Work to be completed: Return the lines below that contain "Prop".

Source data:
(* ===== verification/StreamFacts.v ===== *)
(** * Previews: answers and their encodings

    What the paths of a preview mean: a model answers in JSON, the machine works on the encoding
    of the answer, and selecting a field of the encoding selects the same field of the answer.
    The pure evaluator gives in an environment what it gives in a smaller one, as long as no
    [fallback] observes a failure. *)

From stdpp Require Import base list gmap strings.
From Stdlib Require Import NArith ZArith Lia.
From S2P Require Import Prelude Types JsonValue Diagnostic Syntax Hir Decode DecodeFacts JsonBoundary JsonBoundaryFacts JsonRoundTrip Eval Plan StreamProjection.

(** ** Paths in an answer *)

Definition at_path (j : Json) (path : list str) : option Json := foldl (λ v field, v ≫= jget field) (Some j) path.

Lemma at_path_snoc j path field : at_path j (path ++ [field]) = at_path j path ≫= jget field.
Proof. unfold at_path. by rewrite foldl_app. Qed.

(** The key that marks encoded values does not occur in the answer. *)
Fixpoint untagged (j : Json) : bool :=
  match j with
  | JArray l => forallb untagged l
  | JObject m => negb (bm_contains YAO_TAG m) && forallb (λ kv, untagged kv.2) m
  | _ => true
  end.

(** [encoded j w]: the machine's form [w] of a part [j] of the answer. *)
Inductive encoded : Json → Json → Prop :=
| E_same j : encoded j j
| E_list l l' : encoded (JArray l) (JArray l')
| E_map m m' :
    (∀ k x', bm_get k m' = Some x' → ∃ x, bm_get k m = Some x ∧ encoded x x') → encoded (JObject m) (JObject m')
| E_record name m m' :
    (∀ k x', bm_get k m' = Some x' → ∃ x, bm_get k m = Some x ∧ encoded x x') →
    encoded (JObject m) (tagged [("kind", jstr "record"); ("type", JString name); ("fields", JObject m')]%string)
| E_structural m m' :
    bm_wf m' → (∀ k x', bm_get k m' = Some x' → ∃ x, bm_get k m = Some x ∧ encoded x x') →
    encoded (JObject m) (structural_record_value m')
| E_tagged m tag k :
    get_str "kind" tag = Some k → k ≠ s! "record" → k ≠ s! "structural_record" →
    encoded (JObject m) (JObject [(YAO_TAG, JObject tag)]).

Section inward.
Context (defs : Definitions) (sp : SourceSpan).
Local Abbreviation inward := (transform defs sp false).
Local Abbreviation encodes j := (∀ t path w, json_wf j → inward t j path = Ok w → encoded j w).

Section cases.
Context (j : Json) (IH : ∀ x, (jdepth x < jdepth j)%nat → encodes x) (Hwf : json_wf j).

Lemma encoded_fields fs fv path w :
  (jdepth fv ≤ jdepth j)%nat → json_wf fv → transform_fields inward fs fv path = Ok w →
  ∃ m m', fv = JObject m ∧ w = JObject m' ∧ bm_wf m' ∧
    ∀ k x', bm_get k m' = Some x' → ∃ x, bm_get k m = Some x ∧ encoded x x'.
Proof.
  intros Hd Hfv H. apply transform_fields_Ok in H as (m & l & -> & -> & _ & Hl & _).
  exists m, (bm_of_list l). split_and!; [done..|apply bm_wf_of_list|]. intros k x' Hx'.
  apply bm_get_of_list_elem, list_elem_of_lookup in Hx' as [i Hi].
  destruct (Forall2_lookup_r _ _ _ _ _ Hl Hi) as (nt & _ & Hn & x & Hx & Hr). simpl in *. subst k.
  exists x. split; [done|]. eapply IH; [by eapply object_entry_depth| |exact Hr].
  by eapply (json_wf_get nt.1 (JObject m)).
Qed.
(** Go's [error] values, as far as the program looks inside them: the text of
    [Error()], the sentinel identity tested by [errors.Is], the [ErrorData()]
    payload tested by [errors.As], and the [%w] chain both of them follow.
    [github.com/pkg/errors.Errorf] formats its arguments to text, so it builds
    an [ErrMsg]. *)
Inductive error :=
  | ErrMsg (msg : string)
  | ErrSentinel (id : string) (msg : string)
  | ErrNotExist (msg : string)
  | ErrRPC (msg : string) (data : error_data)
  | ErrWrap (msg : string) (inner : error).

(** [err.Error()] *)
Definition err_text (e : error) : string :=
  match e with
  | ErrMsg m | ErrSentinel _ m | ErrNotExist m | ErrRPC m _ | ErrWrap m _ => m
  end.

(** [errors.Is(err, sentinel)] for a sentinel named [id]. *)
Fixpoint errors_is (id : string) (e : error) : bool :=
  match e with
  | ErrSentinel id' _ => bool_decide (id = id')
  | ErrWrap _ e' => errors_is id e'
  | _ => false
  end.

(** [errors.As(err, &de)] for the [ErrorData() interface{}] interface: the
    payload of the first error of the chain that implements it. *)
Fixpoint errors_as_data (e : error) : option error_data :=
  match e with
  | ErrRPC _ d => Some d
  | ErrWrap _ e' => errors_as_data e'
  | _ => None
  end.

(** [os.IsNotExist(err)] does not unwrap. *)
Definition is_not_exist (e : error) : bool :=
  match e with ErrNotExist _ => true | _ => false end.

(** The [(value, error)] pairs the code returns: callers look at the value only
    when the error is nil. *)
Inductive result (A : Type) :=
  | Ok (a : A)
  | Err (e : error).
Arguments Ok {A} a.
Arguments Err {A} e.

Definition is_ok {A} (r : result A) : bool :=
  match r with Ok _ => true | Err _ => false end.

#[export] Instance result_inhabited {A} : Inhabited (result A) :=
  populate (Err (ErrMsg "")).

Definition result_option {A} (r : result A) : option A :=
  match r with Ok a => Some a | Err _ => None end.

(** ** Effects *)

(** A computation that reads and changes the world [W] (environment, files,
    network and chain).  [W] is a parameter everywhere: what a file needs of it
    is stated as a class of operations. *)
Definition M (W A : Type) : Type := W → A * W.

Definition ret {W A} (a : A) : M W A := λ w, (a, w).

Definition bind {W A B} (m : M W A) (k : A → M W B) : M W B :=
  λ w, let '(a, w') := m w in k a w'.

(** Read something of the world without changing it. *)
Definition reads {W A} (f : W → A) : M W A := λ w, (f w, w).

#[export] Instance M_ret W : MRet (M W) := λ A a, ret a.
#[export] Instance M_bind W : MBind (M W) := λ A B k m, bind m k.

Declare Scope go_scope.
Delimit Scope go_scope with go.
Lemma split_b_none c l : c ∉ l → split_b c l = [l].
Proof.
  induction l as [|x l IH]; cbn [split_b]; intros Hl; [done|].
  rewrite decide_False by set_solver. by rewrite IH by set_solver.
Qed.
Lemma split_b_app c a b : c ∉ a → split_b c (a ++ c :: b) = a :: split_b c b.
Proof.
  induction a as [|x a IH]; cbn [split_b app]; intros Ha; [by rewrite decide_True|].
  rewrite decide_False by set_solver. by rewrite IH by set_solver.
Qed.
(** [key=value] splits at its only equals sign. *)
Lemma split_kv k v c : c ∉ bytes k → c ∉ bytes v → split (k +:+ str [c] +:+ v) c = [k; v].
Proof.
  intros Hk Hv. unfold split. rewrite !bytes_app, bytes_str. cbn [app].
  rewrite split_b_app, split_b_none by done. cbn. by rewrite !str_bytes.
Qed.

(** ** [strings.TrimSpace]

    The UTF-8 encodings of the runes [unicode.IsSpace] accepts.  An encoding of
    a space rune is trimmed exactly when its bytes are a prefix (suffix) of what
    is left: no other valid encoding starts (ends) with the same bytes. *)
Definition space_runes : list (list ascii) :=
  ((λ n, [byte n]) <$> [9; 10; 11; 12; 13; 32])
  ++ [[byte 0xC2; byte 0x85]; [byte 0xC2; byte 0xA0]; [byte 0xE1; byte 0x9A; byte 0x80]]
  ++ ((λ n, [byte 0xE2; byte 0x80; byte (0x80 + n)]) <$> seq 0 11)
  ++ [[byte 0xE2; byte 0x80; byte 0xA8]; [byte 0xE2; byte 0x80; byte 0xA9];
      [byte 0xE2; byte 0x80; byte 0xAF]; [byte 0xE2; byte 0x81; byte 0x9F];
      [byte 0xE3; byte 0x80; byte 0x80]].

Fixpoint strip_any (ps : list (list ascii)) (l : list ascii) : option (list ascii) :=
  match ps with
  | [] => None
  | p :: ps => match strip_prefix p l with Some r => Some r | None => strip_any ps l end
  end.

Fixpoint trim_left_fuel (ps : list (list ascii)) (fuel : nat) (l : list ascii) : list ascii :=
  match fuel with
  | O => l
  | S f => match strip_any ps l with Some r => trim_left_fuel ps f r | None => l end
  end.
Definition trim_left (ps : list (list ascii)) (l : list ascii) : list ascii :=
  trim_left_fuel ps (length l) l.

Definition trim_space_b (l : list ascii) : list ascii :=
  reverse (trim_left (reverse <$> space_runes) (reverse (trim_left space_runes l))).
Definition trim_space (s : string) : string := str (trim_space_b (bytes s)).

Lemma strip_any_length ps l r :
  Forall (λ p, p ≠ []) ps → strip_any ps l = Some r → length r < length l.
Proof.
  induction 1 as [|p ps Hp _ IH]; simpl; [done|].
  destruct (strip_prefix p l) as [k|] eqn:E; [|done].
  intros [= ->]. apply strip_prefix_Some in E as ->. rewrite length_app.
  destruct p; simpl in *; [done|lia].
Qed.

Lemma space_runes_nonempty : Forall (λ p, p ≠ []) space_runes.
Proof. repeat constructor; done. Qed.
Lemma space_runes_rev_nonempty : Forall (λ p, p ≠ []) (reverse <$> space_runes).
Proof. repeat constructor; done. Qed.

(** Trimming stops only when nothing more can be stripped: the fuel is enough. *)
Lemma trim_left_fuel_done ps fuel l :
  Forall (λ p, p ≠ []) ps → length l ≤ fuel → strip_any ps (trim_left_fuel ps fuel l) = None.
Proof.
  intros Hps. revert l. induction fuel as [|f IH]; intros l Hl; simpl.
  - destruct l; simpl in *; [|lia].
    destruct (strip_any ps []) as [r|] eqn:E; [|done].
    apply strip_any_length in E; [simpl in E; lia|done].
  - destruct (strip_any ps l) as [r|] eqn:E; [|done].
    apply IH. apply strip_any_length in E; [lia|done].
Qed.

Lemma trim_left_id ps l : strip_any ps l = None → trim_left ps l = l.
Proof. unfold trim_left. intros H. destruct l; simpl; [done|]. by rewrite H. Qed.

(** What [TrimSpace] leaves alone. *)
Definition trimmed_b (l : list ascii) : Prop :=
  strip_any space_runes l = None ∧ strip_any (reverse <$> space_runes) (reverse l) = None.
Definition trimmed (s : string) : Prop := trimmed_b (bytes s).

#[export] Instance trimmed_dec s : Decision (trimmed s).
Proof. unfold trimmed, trimmed_b. apply _. Defined.

Lemma trim_space_trimmed s : trimmed s → trim_space s = s.
Proof.
  intros [H1 H2]. unfold trim_space, trim_space_b.
  rewrite (trim_left_id _ _ H1), (trim_left_id _ _ H2), reverse_involutive.
  apply str_bytes.
Qed.

#[export] Hint Resolve space_runes_nonempty space_runes_rev_nonempty : go.

(** Printable ASCII, the characters of addresses, identifiers and numbers. *)
Definition plain (c : ascii) : bool := (33 <=? nat_of_ascii c) && (nat_of_ascii c <=? 126).

Lemma strip_any_plain c l : plain c = true → strip_any space_runes (c :: l) = None.
Proof. destruct c as [[] [] [] [] [] [] [] []]; simpl; done. Qed.
Lemma strip_any_rev_plain c l :
  plain c = true → strip_any (reverse <$> space_runes) (c :: l) = None.
Proof. destruct c as [[] [] [] [] [] [] [] []]; simpl; done. Qed.

Lemma trimmed_plain l : forallb plain l = true → trimmed_b l.
Proof.
  intros Hl. split.
  - destruct l as [|c l]; [reflexivity|]. simpl in Hl. apply strip_any_plain.
    by destruct (plain c).
  - assert (forallb plain (reverse l) = true) as Hr.
    { apply forallb_forall. intros x Hx. rewrite <- list_elem_of_In, elem_of_reverse, list_elem_of_In in Hx.
      exact (proj1 (forallb_forall plain l) Hl x Hx). }
    destruct (reverse l) as [|c k]; [reflexivity|]. simpl in Hr. apply strip_any_rev_plain.
    by destruct (plain c).
Qed.

(** ** Positional notation: [fmt]'s %d and %x, [strconv.ParseUint] and [Atoi],
    [big.Int.SetString] *)

Fixpoint digits_fuel (fuel : nat) (b n : N) (acc : list N) : list N :=
  match fuel with
  | O => acc
  | S f => let acc' := (n mod b)%N :: acc in
           if (n <? b)%N then acc' else digits_fuel f b (n / b)%N acc'
  end.
(** The digits of [n], most significant first; [0] has the digit [0].  A number
    has no more digits in any base than bits, so the fuel is enough. *)
Definition digits (b n : N) : list N := digits_fuel (S (N.size_nat n)) b n [].
Definition undigits (b : N) (ds : list N) : N := foldl (λ a d, a * b + d)%N 0%N ds.

Definition undigits_from (b a : N) (ds : list N) : N := foldl (λ a d, a * b + d)%N a ds.

Lemma size_nat_div b n : (2 ≤ b)%N → (b ≤ n)%N → (N.size_nat (n / b) < N.size_nat n)%nat.
Proof.
  intros Hb Hn.
  assert (n / b ≠ 0)%N as Hd.
  { intros H%N.div_small_iff; lia. }
  assert (∀ k, k ≠ 0%N → N.of_nat (N.size_nat k) = (N.log2 k + 1)%N) as Hs.
  { intros k Hk. rewrite N.add_1_r, <- N.size_log2 by done.
    destruct k as [|p]; [done|]. simpl. clear.
    induction p; simpl; lia. }
  enough (N.of_nat (N.size_nat (n / b)) < N.of_nat (N.size_nat n))%N by lia.
  rewrite !Hs by lia.
  assert (N.log2 (n / b) < N.log2 n)%N; [|lia].
  apply N.log2_lt_pow2; [by apply N.neq_0_lt_0|].
  pose proof (N.log2_spec n ltac:(lia)) as [_ H2].
  rewrite N.pow_succ_r' in H2.
  apply N.Div0.div_lt_upper_bound.
  pose proof (N.mul_le_mono_r 2 b (2 ^ N.log2 n)%N Hb). lia.
Qed.

Lemma digits_fuel_undigits fuel b n acc :
  (2 ≤ b)%N → (N.size_nat n < fuel)%nat →
  undigits b (digits_fuel fuel b n acc) = undigits_from b n acc.
Proof.
  intros Hb. revert n acc. induction fuel as [|f IH]; intros n acc Hf; [lia|].
  simpl. destruct (N.ltb_spec n b).
  - unfold undigits, undigits_from. simpl. by rewrite N.mod_small.
  - rewrite IH.
    + unfold undigits_from. simpl. f_equal.
      pose proof (N.div_mod n b ltac:(lia)). lia.
    + pose proof (size_nat_div b n Hb ltac:(lia)). lia.
Qed.

Lemma undigits_digits b n : (2 ≤ b)%N → undigits b (digits b n) = n.
Proof. intros. unfold digits. rewrite digits_fuel_undigits; [done|done|lia]. Qed.

Lemma digits_fuel_lt fuel b n acc :
  (2 ≤ b)%N → Forall (λ d, d < b)%N acc → Forall (λ d, d < b)%N (digits_fuel fuel b n acc).
Proof.
  intros Hb. revert n acc. induction fuel as [|f IH]; intros n acc Hacc; simpl; [done|].
  assert (n mod b < b)%N by (apply N.mod_upper_bound; lia).
  destruct (N.ltb_spec n b); [by constructor|]. apply IH. by constructor.
Qed.
Lemma digits_lt b n : (2 ≤ b)%N → Forall (λ d, d < b)%N (digits b n).
Proof. intros. apply digits_fuel_lt; [done|constructor]. Qed.

(** ["0123456789abcdef"[d]] *)
Definition digit_char (d : N) : ascii :=
  ascii_of_N (if (d <? 10)%N then 48 + d else 87 + d)%N.
(** The value of a hexadecimal digit, of either case. *)
Definition digit_val (c : ascii) : option N :=
  let n := N_of_ascii c in
  if ((48 <=? n) && (n <=? 57))%N then Some (n - 48)%N
  else if ((97 <=? n) && (n <=? 102))%N then Some (n - 87)%N
  else if ((65 <=? n) && (n <=? 70))%N then Some (n - 55)%N
  else None.
Definition is_hex (c : ascii) : bool := bool_decide (is_Some (digit_val c)).

Lemma digit_val_char d : (d < 16)%N → digit_val (digit_char d) = Some d.
Proof.
  intros Hd. assert (∃ n : nat, d = N.of_nat n ∧ n < 16) as (n & -> & Hn).
  { exists (N.to_nat d). rewrite N2Nat.id. split; [done|lia]. }
  do 16 (destruct n as [|n]; [reflexivity|]). lia.
Qed.

Lemma digit_char_plain d : (d < 16)%N → plain (digit_char d) = true.
Proof.
  intros Hd. assert (∃ n : nat, d = N.of_nat n ∧ n < 16) as (n & -> & Hn).
  { exists (N.to_nat d). rewrite N2Nat.id. split; [done|lia]. }
  do 16 (destruct n as [|n]; [reflexivity|]). lia.
Qed.

(** The value of a digit string in base [b] ([big.Int.SetString(s, b)] and the
    digit loop of [strconv.ParseUint]): all characters must be digits below the
    base, and there must be one. *)
Definition parse_digits (b : N) (l : list ascii) : option N :=
  match l with
  | [] => None
  | _ => ds ← mapM (λ c, d ← digit_val c; if (d <? b)%N then Some d else None) l;
         Some (undigits b ds)
  end.

Definition fmt_base (b n : N) : string := str (digit_char <$> digits b n).
(** [%d] of a non-negative number, [%x] of a number. *)
Definition fmt_d (n : N) : string := fmt_base 10 n.
Definition fmt_x (n : N) : string := fmt_base 16 n.

(** [%d] / [strconv.Itoa] of an integer. *)
Definition itoa (z : Z) : string :=
  if (z <? 0)%Z then "-" +:+ fmt_d (Z.to_N (- z)) else fmt_d (Z.to_N z).

(** [%0wx]: padded with zeros on the left to at least [w] characters. *)
Definition fmt_0x (w : nat) (n : N) : string :=
  let s := digit_char <$> digits 16 n in
  str (replicate (w - length s) "0"%char ++ s).

Lemma mapM_digit_char b ds :
  (b ≤ 16)%N → Forall (λ d, d < b)%N ds →
  mapM (λ c, d ← digit_val c; if (d <? b)%N then Some d else None) (digit_char <$> ds) = Some ds.
Proof.
  intros Hb. induction 1 as [|d ds Hd _ IH]; [done|]. cbn [fmap list_fmap mapM].
  rewrite digit_val_char by lia. cbn [mbind option_bind].
  destruct (N.ltb_spec d b); [|lia]. cbn [mbind option_bind].
  change (list_fmap _ _ digit_char ds) with (digit_char <$> ds). rewrite IH. done.
Qed.

Lemma digits_nonempty b n : digits b n ≠ [].
Proof.
  unfold digits. cbn [digits_fuel].
  assert (∀ f k acc, acc ≠ [] → digits_fuel f b k acc ≠ []) as H.
  { induction f as [|f IH]; intros k acc Hacc; simpl; [done|]. destruct (_ <? _)%N; [done|auto]. }
  destruct (_ <? _)%N; [done|]. by apply H.
Qed.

Result:
Inductive encoded : Json → Json → Prop :=
Definition trimmed_b (l : list ascii) : Prop :=
Definition trimmed (s : string) : Prop := trimmed_b (bytes s).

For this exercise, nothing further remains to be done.